Many doctors now working on salary know that they could make more in private practice charging fee-for-service. But they prefer the working conditions, the collegialitiy and the collaboration of being part of a larger organization like Kaiser or Mayo or Cleveland Clinic.
At a certain point on the income ladder, many people realize that they have “enough.” They don’t feel compelled to always strive for “more.” This is particularly true if they take great satisfaction in their work for its own sake.
And if they are capable of looking beyond their own noses, and recognize themselves as part of a larger society.
If you read Don Berwick’s writing (begin with Escape Fire) you will find that he has been involved wtih many people in the health care world who take that larger view.
Finally, when I talk to doctors from other countries they often express surprise that so many American phsyicians seem so caught up in the drive to make more money
In our society, we have made wealth a measure of self-worth to such a degree that some people never feel that they have “plenty” or “enough”–their lives become a rat-race, always searching for “more” . . .
These are not the people we need or want in the health care professions.
pochfeld–
I agree, we need everyone in no one out.
I would add only that some hosptials and doctors must be included in the group profiting from a money-driven system.
Hi Maggie,
I can’t tell you what a thrill it is to have you respond to my posting.
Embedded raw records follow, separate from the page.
(* ===== verification/CanonicalJson.v ===== *)
(** * Canonical JSON

    internal/canonicaljson/canonicaljson.go: the bytes contracts and evidence
    are hashed over.  A decoded [any] keeps number literals as they were written
    ([json.Number]); a [map[string]any] is the list of its members in key order,
    the order in which [encoding/json] prints them.  A JSON [null] read as an
    object is Go's nil map, which reads like the empty one. *)

From S2P Require Import Prelude GoStrings Json JsonFacts JsonRoundTrip Ext.
Open Scope Z_scope.

(** ** Values *)

Inductive any : Type :=
| ANil
| ABool (b : bool)
| ANumber (lit : string)
| AString (s : string)
| AList (items : list any)
| AMap (members : list (string * any)).

Abbreviation object := (list (string * any)).

(** [m[k] = v] on a map kept in key order. *)
Fixpoint put {A} (k : string) (v : A) (m : list (string * A)) : list (string * A) :=
  match m with
  | [] => [(k, v)]
  | (k', v') :: m' =>
    if decide (k = k') then (k, v) :: m'
    else if decide (String.le k k') then (k, v) :: m
    else (k', v') :: put k v m'
  end.

(** [m[k]]. *)
Fixpoint get {A} (k : string) (m : list (string * A)) : option A :=
  match m with
  | [] => None
  | (k', v) :: m => if decide (k = k') then Some v else get k m
  end.

(** A copy of a map without the given keys. *)
Definition without {A} (ks : list string) (m : list (string * A)) : list (string * A) := filter (λ kv, kv.1 ∉ ks) m.

(** What [encoding/json] decodes a parsed value to, with [UseNumber]. *)
Fixpoint any_of (v : jv) : any :=
  match v with
  | JNull => ANil
  | JBool b => ABool b
  | JNum l => ANumber l
  | JStr s => AString s
  | JArr l => AList (List.map (λ n, any_of n.2) l)
  | JObj l => AMap (foldl (λ m kv, put kv.1 kv.2 m) [] (List.map (λ kv, (kv.1, any_of kv.2.2)) l))
  end.
(** A permutation of a strictly increasing list that is sorted is that list. *)
Lemma sort_slice_id `{SortSliceLaws} {A} (key : A → Z) l :
  StronglySorted Z.lt (key <$> l) → sort_slice key l = l.
Proof.
  intros Hs.
  pose proof (sort_slice_perm A key l) as Hp.
  pose proof (sort_slice_sorted A key l) as Hs'.
  revert Hp Hs'. generalize (sort_slice key l). intros l' Hp Hs'.
  revert l' Hp Hs'. induction l as [|x l IH]; intros l' Hp Hs'.
  - by apply Permutation_nil_r in Hp.
  - destruct l' as [|y l']; [by apply Permutation_nil_l in Hp|].
    cbn in *. inversion Hs as [|?? Hl Hx]; inversion Hs' as [|?? Hl' Hy]; subst.
    rewrite Forall_fmap in Hx, Hy. rewrite Forall_forall in Hx, Hy.
    assert (x = y) as <-.
    { assert (y ∈ x :: l) as Hyl by (rewrite <-Hp; set_solver).
      assert (x ∈ y :: l') as Hxl by (rewrite Hp; set_solver).
      apply elem_of_cons in Hyl as [->|Hyl]; [done|].
      apply elem_of_cons in Hxl as [->|Hxl]; [done|].
      specialize (Hx _ Hyl). specialize (Hy _ Hxl). cbn in *. lia. }
    f_equal. apply IH; [done| |done]. by apply Permutation_cons_inv in Hp.
Qed.

(** ** Errors *)
Definition ErrInvalidCumulativeCheckpoint : goerror :=
  Sentinel "invalid cumulative checkpoint".

Definition invalid_cumulative (why : string) : goerror :=
  Wrapf "" ErrInvalidCumulativeCheckpoint (": " +:+ why).

(** ** Predicates *)

Definition LastStep (cp : CheckpointPayload) : Z := LastCommittedStep (cp_ResumeToken cp).

Definition TaskCheckpointAdvances (current next : option CheckpointPayload) : bool :=
  match next with
  | None => false
  | Some next =>
    match current with
    | None => true
    | Some current => LastStep current <? LastStep next
    end
  end.

(** The loop of [TaskCheckpointWatermarkConsistent], with its [maxStep]. *)
Fixpoint watermark_loop (last : Z) (es : list WalEntry) (maxStep : Z) : bool :=
  match es with
  | [] => maxStep =? last
  | e :: es =>
    if last <? StepIndex e then false
    else watermark_loop last es (if maxStep <? StepIndex e then StepIndex e else maxStep)
  end.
I’m a big fan. Thanks.
I wish all physicians felt the way you do about their profession. If they did, I don’t think we’d be in this mess. At the end of the day, significant portions of the profession approach their jobs as just that… jobs. A means to put food on the table, to send the kids through college, to buy the nice house, car, etc. Treating patients is just the way they make money. Part of it isn’t their fault. I think the training of medical students and residents, who both routinely work 80+ hours per week for years on end, saps most of the energy required to care. In your 80th hour, the last patient on your list is just a box to be scratched off, not a person to be cared for. Any doc who tells you otherwise is just fibbing. We all know how it really stands. After all, we’re only human.
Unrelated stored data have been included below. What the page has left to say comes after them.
Definition handleEvidenceBatchSubmit (req : evidence_request) : eprog evidence_reply :=
  let tenantID := er_tenant req in
  let idempotencyKey := TrimSpace (er_idempotency_key req) in
  if bool_decide (tenantID = "") then mret (ReplyError 401 "unauthenticated" "")
  else if (evidenceMaxBodyBytes <? Z.of_nat (slen (er_body req)))
  then mret (ReplyError 413 "payload_too_large" "request body exceeds 1 MiB")
  else if nonempty idempotencyKey && negb (contractIdempotencyKeyPattern idempotencyKey)
  then mret (ReplyError 422 "validation_failed" "Idempotency-Key must be 1-128 chars of [A-Za-z0-9._:-]")
  else match decodeEvidenceSubmission (er_body req) return eprog evidence_reply with
  | inl e => mret (ReplyError (cv_status e) (cv_code e) (cv_detail e))
  | inr sub =>
    match parseSDKPublicKey (es_PublicKeyPEM sub) return eprog evidence_reply with
    | None => mret (ReplyError 422 "validation_failed" "public_key_pem must be an Ed25519 SubjectPublicKeyInfo PEM")
    | Some (pub, fingerprint, derivedKeyID) =>
      if negb (bool_decide (derivedKeyID = es_KeyID sub))
      then mret (ReplyError 422 "validation_failed" "key_id does not match public_key_pem")
      else
        k ← statement (getSDKSigningKey tenantID (es_KeyID sub));
        match optional_row k return eprog evidence_reply with
        | Err _ => mret db_error
        | Ok existingKey =>
          if match existingKey with Some key => negb (bool_decide (sk_FingerprintSHA256 key = fingerprint)) | None => false end
          then mret (ReplyError 409 "signing_key_conflict"
                       "this key_id is already registered for this tenant with a different public key")
          else if bool_decide (idempotencyKey = "") then ingest_batch tenantID sub idempotencyKey pub fingerprint
          else
            i ← statement (getEvidenceIngestIdempotencyRecord tenantID (es_KeyID sub) idempotencyKey);
            match optional_row i return eprog evidence_reply with
            | Err _ => mret db_error
            | Ok (Some record) =>
              mret (if bool_decide (ig_RequestFingerprint record = es_ContentHash sub)
                    then ReplyBatch (ig_ResponseStatus record) (ig_ResponseBody record) true
                    else ReplyError 409 "idempotency_key_conflict"
                           "this Idempotency-Key was already used with a different evidence batch; use a new key")
            | Ok None => ingest_batch tenantID sub idempotencyKey pub fingerprint
            end
        end
    end
  end.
The question becomes, why work 80 hours per week (including at the Mayo, Cleveland Clinic, Kaiser, et al)? In Europe, residents work a maximum of 60 hours per week. In some countries, it’s no more than 50. Countless studies have shown that being overtired is similar in cognitive effect to being drunk, and yet we staff our hospitals with these docs, and expect them to make good life and death decisions after having been up for 24+ hours straight. Truck drivers are required to sleep for 8 hours per day. Airline pilots have similar rules. And we wonder why there are 100,000+ deaths per year as a result of negligence in the hospitals. The folks in charge of these decisions, how we train our medical students, residents, and care for our sick, are physicians.
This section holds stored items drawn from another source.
(** A batch that holds a journal from [eb_FirstPreviousEventHash] to
    [eb_ChainHead], signed with the stream's registered key and stored. *)
Definition backed (tenantID keyID : string) (db : evidence_db) (b : evidenceBatchRecord) : Prop :=
  ∃ pub events fs, registered tenantID keyID (sha256_hex pub) db ∧ fs ≠ [] ∧
    chained pub keyID (eb_FirstPreviousEventHash b) events fs ∧
    head_after (eb_FirstPreviousEventHash b) fs = eb_ChainHead b ∧
    Forall (λ h, stored_event tenantID keyID h db) (ef_hash <$> fs).

Lemma backed_grows tenantID keyID db db' b : grows db db' → backed tenantID keyID db b → backed tenantID keyID db' b.
Proof.
  intros Hg (pub & events & fs & Hr & Hne & Hc & Hh & Hs). exists pub, events, fs. split_and!; [by eapply registered_grows|done..|].
  eapply Forall_impl; [exact Hs|]. intros h. by apply stored_grows.
Qed.

(** Each batch extends the one before it. *)
Fixpoint linked (prev : option string) (l : list evidenceBatchRecord) : Prop :=
  match l with
  | [] => True
  | b :: l => eb_FirstPreviousEventHash b = prev ∧ linked (eb_ChainHead b) l
  end.

Definition stream_ok (tenantID keyID : string) (db : evidence_db) : Prop :=
  let l := stream tenantID keyID db in
  linked None l ∧ NoDup (chain_slot <$> l) ∧ Forall (backed tenantID keyID db) l.

Definition evidence_inv (db : evidence_db) : Prop := ∀ tenantID keyID, stream_ok tenantID keyID db.

(** A position that was the end of a stream once. *)
Definition known_head (tenantID keyID : string) (p : option string) (db : evidence_db) : Prop :=
  p = None ∨ ∃ b, b ∈ stream tenantID keyID db ∧ eb_ChainHead b = p.

Lemma known_grows tenantID keyID p db db' : grows db db' → known_head tenantID keyID p db → known_head tenantID keyID p db'.
Proof.
  intros Hg [?|(b & Hb & ?)]; [by left|]. right. exists b. split; [|done]. by eapply prefix_elem; [apply stream_grows|].
Qed.

Lemma linked_snoc prev l x : linked prev l → (eb_FirstPreviousEventHash x = prev ∨ ∃ b, b ∈ l ∧ eb_ChainHead b = eb_FirstPreviousEventHash x) →
  Forall (λ b, eb_FirstPreviousEventHash b ≠ eb_FirstPreviousEventHash x) l → linked prev (l ++ [x]).
Proof.
  revert prev. induction l as [|b l IH]; intros prev Hl Hx Hne; cbn [app linked] in *.
  - split; [|done]. by destruct Hx as [?|(b & ?%elem_of_nil & _)].
  - destruct Hl as [Hb Hl]. apply Forall_cons in Hne as [Hnb Hne]. split; [done|]. apply IH; [done| |done].
    destruct Hx as [Hx|(b' & [->|Hb']%elem_of_cons & Hx)]; [by rewrite Hb, Hx in Hnb|by left|]. right. by exists b'.
Qed.

(** ** The head of a stream *)

Lemma current_head tenantID keyID env db h : (currentEvidenceChainHead tenantID keyID env db).1 = Ok h →
  known_head tenantID keyID (Some h) db.
Proof.
  unfold currentEvidenceChainHead. cbn [fst]. destruct (merge_sort received_desc _) as [|b l] eqn:Hm; [done|].
  destruct (eb_ChainHead b) as [h'|] eqn:Hb; [|done]. intros [= ->]. right. exists b. split; [|done].
  assert (b ∈ filter (λ b, extended (stream tenantID keyID db) b = false) (stream tenantID keyID db)) as Hin.
  { rewrite <-(merge_sort_Permutation received_desc), Hm. apply list_elem_of_here. }
  by apply list_elem_of_filter in Hin as [_ ?].
Qed.

Lemma expected_known tenantID keyID env db expected :
  optional_row (currentEvidenceChainHead tenantID keyID env db).1 = Ok expected → known_head tenantID keyID expected db.
Proof.
  destruct (currentEvidenceChainHead tenantID keyID env db).1 as [h|e] eqn:Hh; cbn [optional_row].
  - intros [= <-]. by eapply current_head.
  - case_bool_decide; [|done]. intros [= <-]. by left.
Qed.

(** ** Statements keep the streams *)

Lemma same_streams db db' : grows db db' → sdk_evidence_batches db' = sdk_evidence_batches db → evidence_inv db → evidence_inv db'.
Proof.
  intros Hg Heq Hi tenantID keyID. destruct (Hi tenantID keyID) as (Hl & Hnd & Hb).
  assert (stream tenantID keyID db' = stream tenantID keyID db) as Hs by (unfold stream; by rewrite Heq).
  unfold stream_ok. rewrite Hs. split_and!; [done..|]. eapply Forall_impl; [exact Hb|]. intros b. by apply backed_grows.
Qed.

Lemma grows_key tenantID keyID pem fp env db : grows db (insertSDKSigningKey tenantID keyID pem fp env db).2 ∧
  sdk_evidence_batches (insertSDKSigningKey tenantID keyID pem fp env db).2 = sdk_evidence_batches db.
Proof. cbn. case_match; [done|]. split; [|done]. split; cbn; try done. by apply prefix_app_r. Qed.

Lemma grows_ingest x env db : grows db (insertEvidenceIngestIdempotencyRecord x env db).2 ∧
  sdk_evidence_batches (insertEvidenceIngestIdempotencyRecord x env db).2 = sdk_evidence_batches db.
Proof. cbn. case_match; [done|]. split; [|done]. split; cbn; try done. by apply prefix_app_r. Qed.

Lemma grows_event x env db : grows db (insertEvidenceEvent x env db).2 ∧
  sdk_evidence_batches (insertEvidenceEvent x env db).2 = sdk_evidence_batches db ∧
  stored_event (ee_tenant_id x) (ee_key_id x) (ee_event_hash x) (insertEvidenceEvent x env db).2.
Proof.
  cbn. destruct (existsb _ _) eqn:Hx.
  - split_and!; [done..|]. apply existsb_exists in Hx as (y & Hy%list_elem_of_In & Heq%bool_decide_eq_true). exists y. naive_solver.
  - split_and!; [split; cbn; try done; by apply prefix_app_r|done|]. exists x. cbn. set_solver.
Qed.

Lemma grows_events tenantID keyID batchID verified env db :
  let db' := insert_events tenantID keyID batchID verified env db in
  grows db db' ∧ sdk_evidence_batches db' = sdk_evidence_batches db ∧
  Forall (λ h, stored_event tenantID keyID h db') (ve_EventHash <$> verified).
Proof.
  cbv zeta. unfold insert_events. revert db. induction verified as [|e verified IH]; intros db; [done|]. cbn [foldl fmap list_fmap].
  destruct (grows_event (event_row tenantID keyID batchID e) env db) as (Hg & Heq & Hs).
  destruct (IH (insertEvidenceEvent (event_row tenantID keyID batchID e) env db).2) as (Hg' & Heq' & Hs'). split_and!.
  - by etrans.
  - by rewrite Heq'.
  - constructor; [|done]. eapply stored_grows; [exact Hg'|exact Hs].
Qed.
I’m not sure the leadership required to fix the system will ever come from within it. It requires a different perspective. Ultimately, I believe the change will come from government imposing its will on the healthcare system, and not for the sake of the people’s health mind you, but for the sake of its competitiveness in the world. When healthcare costs start to significantly affect our economic competitiveness on a large scale, the government will act. As crazy as it sounds, I don’t think the US has felt enough pain yet from the healthcare system to make the hard decisions.
Concerned FP–
Just saw your last comment.
Some people I respect very much agree with you– we won’t change the U.S. healthcare system until it implodes.
I hope that’s not true.
And I do think that there are a large number of health care profesionals like you, who see it as far more than a job.
If they saw other doctors, nurses etc. as willing to join with them, I think a fair number would step forwrd to put patients’ interests first and reform the system from within.
Health care reform needs a “movement” on the ground, and I think it should be led by health care professionals.